Valor Econômico, v. 20, n. 4971, 31/03/2020. Finanças, p. C1

Risco fiscal limita queda de juro longo 

Victor Rezende
Lucas Hirata 


Os esforços das autoridades globais para combater os riscos de uma grave recessão econômica têm ajudado a derrubar as taxas de juros de longo prazo na B3. No entanto, o momento de incertezas com a situação fiscal do Brasil continua em vigor e cobra um prêmio de risco elevado, algo que fica bastante claro na diferença entre as taxas de longo prazo e as de curto prazo.

Para analistas, esse contraste deve prevalecer por algum tempo, tendo em vista que reduções adicionais da Selic estão a caminho, ao mesmo tempo em que a perspectiva nublada para a política fiscal acaba por gerar insegurança nos investidores, o que impede uma retirada de prêmio de risco mais intensa nos trechos mais longos da curva de juros.

O cenário fica evidente no aumento da chamada “inclinação da curva de juros” desde o início da crise decorrente do novo coronavírus. Entre as taxas dos contratos de Depósito Interfinanceiro (DI) para janeiro de 2021 e de 2029, o spread passou de 2,61 pontos em 23 de janeiro para 4,575 pontos ontem.

“Há uma deterioração no relacionamento entre o governo e o Congresso, em um cenário de aumento de gastos públicos. Sem indicação de melhora nas relações e na ausência de sinais quanto à aprovação de reformas estruturais, a inclinação da curva tende a continuar alta”, diz Carlos Menezes, gestor de renda fixa na Gauss Capital.

Para Dan Kawa, diretor de investimentos da TAG, os juros baixos ao redor do mundo até ajudam a ancorar as taxas longas, mas alguma inclinação é inevitável neste estágio do ciclo de política monetária e do cenário fiscal por aqui. “A perspectiva de deterioração fiscal assusta, caso não seja endereçada no futuro. Contudo, a atuação fiscal é essencial momento para evitar um caos social e econômico.”

Algumas notícias no fim de semana ajudaram a derrubar os juros de longo prazo ontem na B3. O ministro da Economia, Paulo Guedes, demonstrou confiança quanto à retomada da agenda de reformas estruturais passados os efeitos do novo coronavírus.
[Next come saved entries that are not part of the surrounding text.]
(* ===== verification/AsioLife.v ===== *)
(** * Life of the ASIO transport: threads, listening, stopping
      ([zbf/asio_worker.hpp], [tcpsock_server] and [tcpsock_client] of
      [zbf/asio_socket_tcp.hpp])

    [workers] is an [asio_worker]: a thread per I/O context, which ends when the
    context's guard was reset and no work is left. [server] adds to the state of
    [AsioServer] what decides whether there is work: the timer, an accept that is
    done but not handled, and the two pools of threads. A handler that is already
    queued cannot be cancelled, as ASIO documents, so that [stop] may come
    between the end of a wait and its handler. [dstep] are the steps of a running
    server, [lstep] adds what the application does. *)

From S2P Require Import Prelude MemChunk TcpMessage Lymsg Framing TcpUser AsioUser AsioServer.

(** ** [asio_worker] *)

Inductive thread_state := TRun | TEnd | TJoined.
Record thread := MkThread { th_ctx : nat; th_state : thread_state }.

Record workers := MkPool {
  wp_guards : list bool;        (* _guards, by context: whether it has work *)
  wp_stopped : list bool;       (* a context whose run() has returned *)
  wp_threads : list thread;     (* _threads *)
}.

Definition new_workers (num : nat) : workers := MkPool (replicate num true) (replicate num false) [].
Definition wp_count (w : workers) : nat := length (wp_guards w).

Definition workers_start (w : workers) : workers :=
  MkPool (wp_guards w) (wp_stopped w) (wp_threads w ++ ((fun i => MkThread i TRun) <$> seq 0 (wp_count w))).
Definition workers_stop (w : workers) : workers := MkPool ((fun _ => false) <$> wp_guards w) (wp_stopped w) (wp_threads w).

(** [join] waits for a thread that runs, and throws for one that was joined. *)
Inductive joined A := Joined (a : A) | JoinWaits | JoinThrows.
Arguments Joined {A}.
Arguments JoinWaits {A}.
Arguments JoinThrows {A}.

Fixpoint join_threads (ts : list thread) : joined (list thread) :=
  match ts with
  | [] => Joined []
  | t :: ts =>
      match th_state t with
      | TRun => JoinWaits
      | TJoined => JoinThrows
      | TEnd => match join_threads ts with Joined ts => Joined (MkThread (th_ctx t) TJoined :: ts) | r => r end
      end
  end.
Definition workers_join (w : workers) : joined workers :=
  match join_threads (wp_threads w) with
  | Joined ts => Joined (MkPool (wp_guards w) (wp_stopped w) ts)
  | JoinWaits => JoinWaits
  | JoinThrows => JoinThrows
  end.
Além disso, o governo estuda incluir na proposta de emenda constitucional (PEC) que autoriza o BC a adquirir créditos privados a possibilidade de ampliar as modalidades de compra de títulos do Tesouro Nacional. A autoridade monetária, assim, poderia atuar nos trechos de mais longo prazo da curva de juros.

A taxa do contrato de DI para janeiro de 2021 recuou de 3,49% para 3,41%, em nova mínima histórica. No outro extremo, a taxa para janeiro de 2027 foi de 7,69% para 7,56%.
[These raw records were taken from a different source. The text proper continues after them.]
(* ===== verification/Timer.v ===== *)
(** * The timer wheel ([zbf/timer_helper.hpp])

    [timer] is the state of a [timer_helper]: its unit and its task lists by
    interval. A task is a [std::function<bool()>]: it acts on the world [W] and
    says whether it wants to run again; [stopped] reads [_stopped] from the
    world. [timerProc] runs a number of elapsed waits of the timer thread. *)

From S2P Require Import Prelude.

Inductive TickUnit := TenMilliSec | Second | TenSecond | Minute.
#[export] Instance TickUnit_eq_dec : EqDecision TickUnit.
Proof. solve_decision. Defined.

Definition timeSlotTenMS : list Z := [1; 2; 3; 5; 10; 20; 30; 50; 100].
Definition timeSlotSec : list Z := [1; 2; 3; 5; 10; 15; 20; 30; 60].
Definition timeSlotTenSec : list Z := [1; 2; 3; 6; 9; 12; 18; 30; 60].
Definition timeSlotMin : list Z := [1; 2; 3; 5; 10; 15; 20; 30; 60].

(** The [switch] of [timerProc]: the slots and the wait in milliseconds. *)
Definition timeSlot (u : TickUnit) : list Z :=
  match u with
  | TenMilliSec => timeSlotTenMS
  | Second => timeSlotSec
  | TenSecond => timeSlotTenSec
  | Minute => timeSlotMin
  end.

Definition waitMs (u : TickUnit) : Z :=
  match u with TenMilliSec => 10 | Second => 1000 | TenSecond => 10000 | Minute => 60000 end.

(** [timeSlot[timeSlotSZ-1]], where the tick counter restarts. *)
Definition lastSlot (u : TickUnit) : Z := List.last (timeSlot u) 0.

(** [tick % timeSlot[i] == 0]. *)
Definition due (tick slot : Z) : bool := Z.rem tick slot =? 0.

(** The counter at the end of a round. *)
Definition wrap_tick (u : TickUnit) (tick : Z) : Z := if tick =? lastSlot u then 0 else tick.

Section timer.
Context {W : Type} (stopped : W -> bool).

Definition task : Type := W -> bool * W.

Record timer := MkTimer { _tickUnit : TickUnit; _timerTasks : gmap Z (list task) }.

(** The key of the map is an [unsigned short]; [operator[]] creates a missing
    list. *)
Definition tasks_at (tm : timer) (key : Z) : list task := default [] (_timerTasks tm !! key).

Definition addTimerTask (tm : timer) (interval : Z) (t : task) : timer :=
  let key := wrap 16 interval in
  MkTimer (_tickUnit tm) (<[key := tasks_at tm key ++ [t]]> (_timerTasks tm)).

(** The loop of [onTicks]. *)
Fixpoint onTicks_loop (n : nat) (l : list task) (w : W) : list task * W :=
  match n with
  | O => (l, w)
  | S n =>
      if stopped w then (l, w)
      else
        match l with
        | [] => (l, w)   (* front() of an empty list: n is the initial size *)
        | t :: l' =>
            let '(again, w') := t w in
            onTicks_loop n (if again then l' ++ [t] else l') w'
        end
  end.

Definition onTicks (tm : timer) (ticks : Z) (w : W) : timer * W :=
  let key := wrap 16 ticks in
  let l := tasks_at tm key in
  let '(l', w') := onTicks_loop (length l) l w in
  (MkTimer (_tickUnit tm) (<[key := l']> (_timerTasks tm)), w').

(** The inner [for] of [timerProc]. *)
Fixpoint slots_loop (slots : list Z) (tick : Z) (tm : timer) (w : W) : timer * W :=
  match slots with
  | [] => (tm, w)
  | s :: slots =>
      if stopped w then (tm, w)
      else
        let '(tm1, w1) := if due tick s then onTicks tm s w else (tm, w) in
        slots_loop slots tick tm1 w1
  end.

(** [rounds] waits of the timer thread; [idle] is what happens during one. *)
Fixpoint timerProc (idle : W -> W) (rounds : nat) (tick : Z) (tm : timer) (w : W) : timer * W :=
  match rounds with
  | O => (tm, w)
  | S rounds =>
      let w1 := idle w in
      if stopped w1 then (tm, w1)
      else
        let tick1 := tick + 1 in
        let '(tm2, w2) := slots_loop (timeSlot (_tickUnit tm)) tick1 tm w1 in
        timerProc idle rounds (wrap_tick (_tickUnit tm) tick1) tm2 w2
  end.

(** ** Reference: one pass over a task list *)

Fixpoint pass (l : list task) (w : W) : list task * W :=
  match l with
  | [] => ([], w)
  | t :: l =>
      let '(again, w1) := t w in
      let '(keep, w2) := pass l w1 in
      (if again then t :: keep else keep, w2)
  end.

Lemma onTicks_loop_pass l k w :
  (forall w, stopped w = false) ->
  onTicks_loop (length l) (l ++ k) w = let '(keep, w') := pass l w in (k ++ keep, w').
Proof.
  intros Hs. revert k w. induction l as [|t l IH]; intros k w; cbn [length onTicks_loop pass app].
  - by rewrite app_nil_r.
  - rewrite Hs. destruct (t w) as [again w1]. destruct again.
    + rewrite <- app_assoc, IH. destruct (pass l w1) as [keep w2]. by rewrite <- app_assoc.
    + rewrite IH. by destruct (pass l w1).
Qed.

(** a due interval runs every task of its list exactly once, in the order
    they were added, tasks of this pass that ask for another run included only
    once; those tasks stay, in their order, and the others are dropped. *)
Theorem onTicks_runs_each_once tm s w :
  (forall w, stopped w = false) ->
  onTicks tm s w =
    let '(keep, w') := pass (tasks_at tm (wrap 16 s)) w in
    (MkTimer (_tickUnit tm) (<[wrap 16 s := keep]> (_timerTasks tm)), w').
Proof.
  intros Hs. unfold onTicks. pose proof (onTicks_loop_pass (tasks_at tm (wrap 16 s)) [] w Hs) as Hl.
  rewrite app_nil_r in Hl. rewrite Hl. by destruct (pass _ w).
Qed.

End timer.
Arguments task : clear implicits.
Arguments timer : clear implicits.

(** ** When the slots are due *)

(** The value of [tick] tested in round [k] (from 1) of the timer thread. *)
Fixpoint tick_at (u : TickUnit) (k : nat) : Z :=
  match k with
  | O => 0
  | S k => wrap_tick u (tick_at u k) + 1
  end.

Definition fires (u : TickUnit) (slot : Z) (k : nat) : bool := due (tick_at u k) slot.

Lemma lastSlot_cases u : lastSlot u = (if decide (u = TenMilliSec) then 100 else 60).
Proof. by destruct u. Qed.

Lemma slot_range u s : s ∈ timeSlot u -> 0 < s <= lastSlot u.
Proof.
  intros H. assert (forallb (fun s => (0 <? s) && (s <=? lastSlot u)) (timeSlot u) = true) as Hall
    by (by destruct u).
  rewrite forallb_forall in Hall. apply list_elem_of_In in H. specialize (Hall _ H). bool_Z. done.
Qed.

Lemma tick_at_mod u k : (0 < k)%nat -> tick_at u k = (Z.of_nat k - 1) mod lastSlot u + 1.
Proof.
  assert (0 < lastSlot u) as HP by (rewrite lastSlot_cases; by case_decide).
  induction k as [|k IH]; [lia|]. intros _. cbn [tick_at]. f_equal.
  destruct k as [|k].
  - change (Z.of_nat 1 - 1) with 0. unfold wrap_tick. cbn [tick_at]. rewrite Z.mod_0_l by lia. by case_if.
  - rewrite IH by lia. replace (Z.of_nat (S (S k)) - 1) with (Z.of_nat (S k) - 1 + 1) by lia.
    set (a := Z.of_nat (S k) - 1). pose proof (Z.mod_pos_bound a _ HP). unfold wrap_tick.
    rewrite <- (Zplus_mod_idemp_l a 1). destruct (Z.eqb_spec (a mod lastSlot u + 1) (lastSlot u)) as [E|E].
    + by rewrite E, Z.mod_same by lia.
    + rewrite (Z.mod_small (a mod lastSlot u + 1)) by lia. done.
Qed.

(** The rounds of [timerProc] test exactly the ticks of [tick_at]. *)
Lemma timerProc_ticks {W} stopped idle n k tm (w : W) :
  timerProc stopped idle (S n) (wrap_tick (_tickUnit tm) (tick_at (_tickUnit tm) k)) tm w =
  if stopped (idle w) then (tm, idle w)
  else
    let '(tm2, w2) := slots_loop stopped (timeSlot (_tickUnit tm)) (tick_at (_tickUnit tm) (S k)) tm (idle w) in
    timerProc stopped idle n (wrap_tick (_tickUnit tm) (tick_at (_tickUnit tm) (S k))) tm2 w2.
Proof. reflexivity. Qed.

(** a slot that divides the unit's longest slot is due exactly every [slot]
    rounds, from the start of the thread on; a slot that does not is not: the
    counter restarts before it comes round. *)
Theorem slot_period u s :
  s ∈ timeSlot u ->
  (forall k, (0 < k)%nat -> fires u s k = true <-> (s | Z.of_nat k)) <-> (s | lastSlot u).
Proof.
  intros Hs%slot_range. set (P := lastSlot u) in *.
  assert (forall k, (0 < k)%nat -> fires u s k = true <-> (s | (Z.of_nat k - 1) mod P + 1)) as Hf.
  { intros k Hk. unfold fires, due. rewrite tick_at_mod by done. fold P. rewrite Z.eqb_eq.
    pose proof (Z.mod_pos_bound (Z.of_nat k - 1) P ltac:(lia)).
    rewrite Z.rem_mod_nonneg by lia. apply Z.mod_divide. lia. }
  assert (forall k, exists q, (Z.of_nat k - 1) mod P + 1 = Z.of_nat k - P * q) as Hq.
  { intros k. exists ((Z.of_nat k - 1) / P). pose proof (Z.div_mod (Z.of_nat k - 1) P ltac:(lia)). lia. }
  split.
  - intros Hall. pose proof (Hall (Z.to_nat (P + s)) ltac:(lia)) as HPs. rewrite Hf in HPs by lia.
    rewrite Z2Nat.id in HPs by lia.
    replace (P + s - 1) with (s - 1 + 1 * P) in HPs by lia. rewrite Z_mod_plus_full in HPs.
    rewrite Z.mod_small in HPs by lia. replace (s - 1 + 1) with s in HPs by lia.
    destruct HPs as [HPs _]. specialize (HPs (Z.divide_refl s)).
    apply (Z.divide_add_cancel_r s s P); [apply Z.divide_refl|]. by rewrite Z.add_comm.
  - intros Hd k Hk. rewrite Hf by done. destruct (Hq k) as [q ->]. split; intros Hdk.
    + replace (Z.of_nat k) with (Z.of_nat k - P * q + P * q) by lia.
      apply Z.divide_add_r; [done|]. by apply Z.divide_mul_l.
    + apply Z.divide_sub_r; [done|]. by apply Z.divide_mul_l.
Qed.

(** A task whose interval is none of the unit's slots. *)
Lemma onTicks_other {W} stopped (tm : timer W) s w key :
  key <> wrap 16 s -> tasks_at (fst (onTicks stopped tm s w)) key = tasks_at tm key /\
  _tickUnit (fst (onTicks stopped tm s w)) = _tickUnit tm.
Proof.
  intros Hne. unfold onTicks. destruct (onTicks_loop _ _ _ _) as [l' w']. cbn [fst]. split; [|done].
  unfold tasks_at. cbn [_timerTasks]. by rewrite lookup_insert_ne.
Qed.

Lemma slots_loop_other {W} stopped slots tick (tm : timer W) w key :
  (forall s, s ∈ slots -> key <> wrap 16 s) ->
  tasks_at (fst (slots_loop stopped slots tick tm w)) key = tasks_at tm key /\
  _tickUnit (fst (slots_loop stopped slots tick tm w)) = _tickUnit tm.
Proof.
  revert tm w. induction slots as [|s slots IH]; intros tm w Hne; cbn [slots_loop]; [done|].
  case_if; [done|]. destruct (due tick s).
  - pose proof (onTicks_other stopped tm s w key (Hne s ltac:(set_solver))) as [H1 H2].
    destruct (onTicks stopped tm s w) as [tm1 w1]. cbn [fst] in *.
    destruct (IH tm1 w1) as [-> ->]; [set_solver|]. done.
  - apply IH. set_solver.
Qed.

(** a task added with an interval that is no slot of the unit never runs:
    its list is untouched by any number of rounds. *)
Theorem non_slot_interval_never_runs {W} stopped idle rounds tick (tm : timer W) w interval :
  wrap 16 interval ∉ timeSlot (_tickUnit tm) ->
  tasks_at (fst (timerProc stopped idle rounds tick tm w)) (wrap 16 interval) =
  tasks_at tm (wrap 16 interval).
Proof.
  revert tick tm w. induction rounds as [|n IH]; intros tick tm w Hk; cbn [timerProc]; [done|].
  case_if; [done|].
  assert (forall s, s ∈ timeSlot (_tickUnit tm) -> wrap 16 interval <> wrap 16 s) as Hne.
  { intros s Hs E. apply Hk. rewrite E, wrap_id; [done|]. pose proof (slot_range _ _ Hs) as Hr.
    rewrite lastSlot_cases in Hr. unfold in_uint. case_decide; lia. }
  pose proof (slots_loop_other stopped _ (tick + 1) tm (idle w) _ Hne) as [H1 H2].
  destruct (slots_loop _ _ _ _ _) as [tm1 w1]. cbn [fst] in *. rewrite IH; [done|]. by rewrite H2.
Qed.

(** ** Witnesses *)

(** Two tasks of the one-second slot: the first stays, the second does not. *)
Definition count_task (again : bool) : task Z := fun w => (again, w + 1).

Lemma onTicks_runs_each_once_witness :
  onTicks (fun _ => false) (MkTimer Second {[1 := [count_task true; count_task false]]}) 1 0 =
  (MkTimer Second {[1 := [count_task true]]}, 2).
Proof.
  etrans; [apply (onTicks_runs_each_once (fun _ => false) _ 1 0 (fun _ => eq_refl))|reflexivity].
Defined.

(** The slots of 90 s and 3 min of the ten-second unit. *)
Lemma slot_period_witness :
  9 ∈ timeSlot TenSecond /\ ~ (forall k, (0 < k)%nat -> fires TenSecond 9 k = true <-> (9 | Z.of_nat k)).
Proof.
  assert (9 ∈ timeSlot TenSecond) as Hin by (cbn; unfold timeSlotTenSec; set_solver).
  split; [exact Hin|]. intros H. apply (slot_period TenSecond 9 Hin) in H.
  destruct H as [q Hq]. cbn in Hq. lia.
Defined.

Lemma non_slot_interval_never_runs_witness :
  tasks_at (fst (timerProc (fun _ => false) id 1000 0 (addTimerTask (MkTimer Second ∅) 7 (count_task true)) 0)) 7 =
  [count_task true].
Proof.
  rewrite (non_slot_interval_never_runs (fun _ => false) id 1000 0
    (addTimerTask (MkTimer Second ∅) 7 (count_task true)) 0 7); [reflexivity|].
  cbn. unfold timeSlotSec. set_solver.
Defined.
De acordo com Menezes, os vértices de prazo mais curto e intermediário embutem nos preços um cenário de retomada da atividade que não contempla nem inflação muito alta nem aceleração muito forte. “Isso significa que o BC teria menos necessidade de subir juros. Por isso, os juros de médio prazo têm visto forte retirada de prêmio”, afirma o gestor da Gauss, que vê uma ancoragem maior nas taxas mais curtas.

No Boletim Focus divulgado ontem pelo Banco Central, o ponto médio das estimativas do mercado para a Selic no fim deste ano passou de 3,75% para 3,5%. Já no grupo dos analistas que mais acertam as projeções (Top 5) de médio prazo no Focus, a mediana da taxa básica de juros em 2020 passou de 3,38% para 3,13%.

É com base na perspectiva de cortes adicionais na Selic que o Deutsche Bank também aponta para um viés de inclinação da curva de juros. “Nossa recomendação é para que as aplicações se concentrem na parte curta da curva, assumindo que o BC vá cortar mais 0,50 ponto nos juros e manter as taxas baixas por um longo período”, diz o estrategista-chefe de mercados emergentes do banco alemão, Drausio Giacomelli. Para ele, contudo, o movimento de achatamento recente, com a queda dos juros longos, não irá se estender diante do risco fiscal. “O viés ainda é de inclinação maior com o juro da parte curta caindo”, afirma o executivo.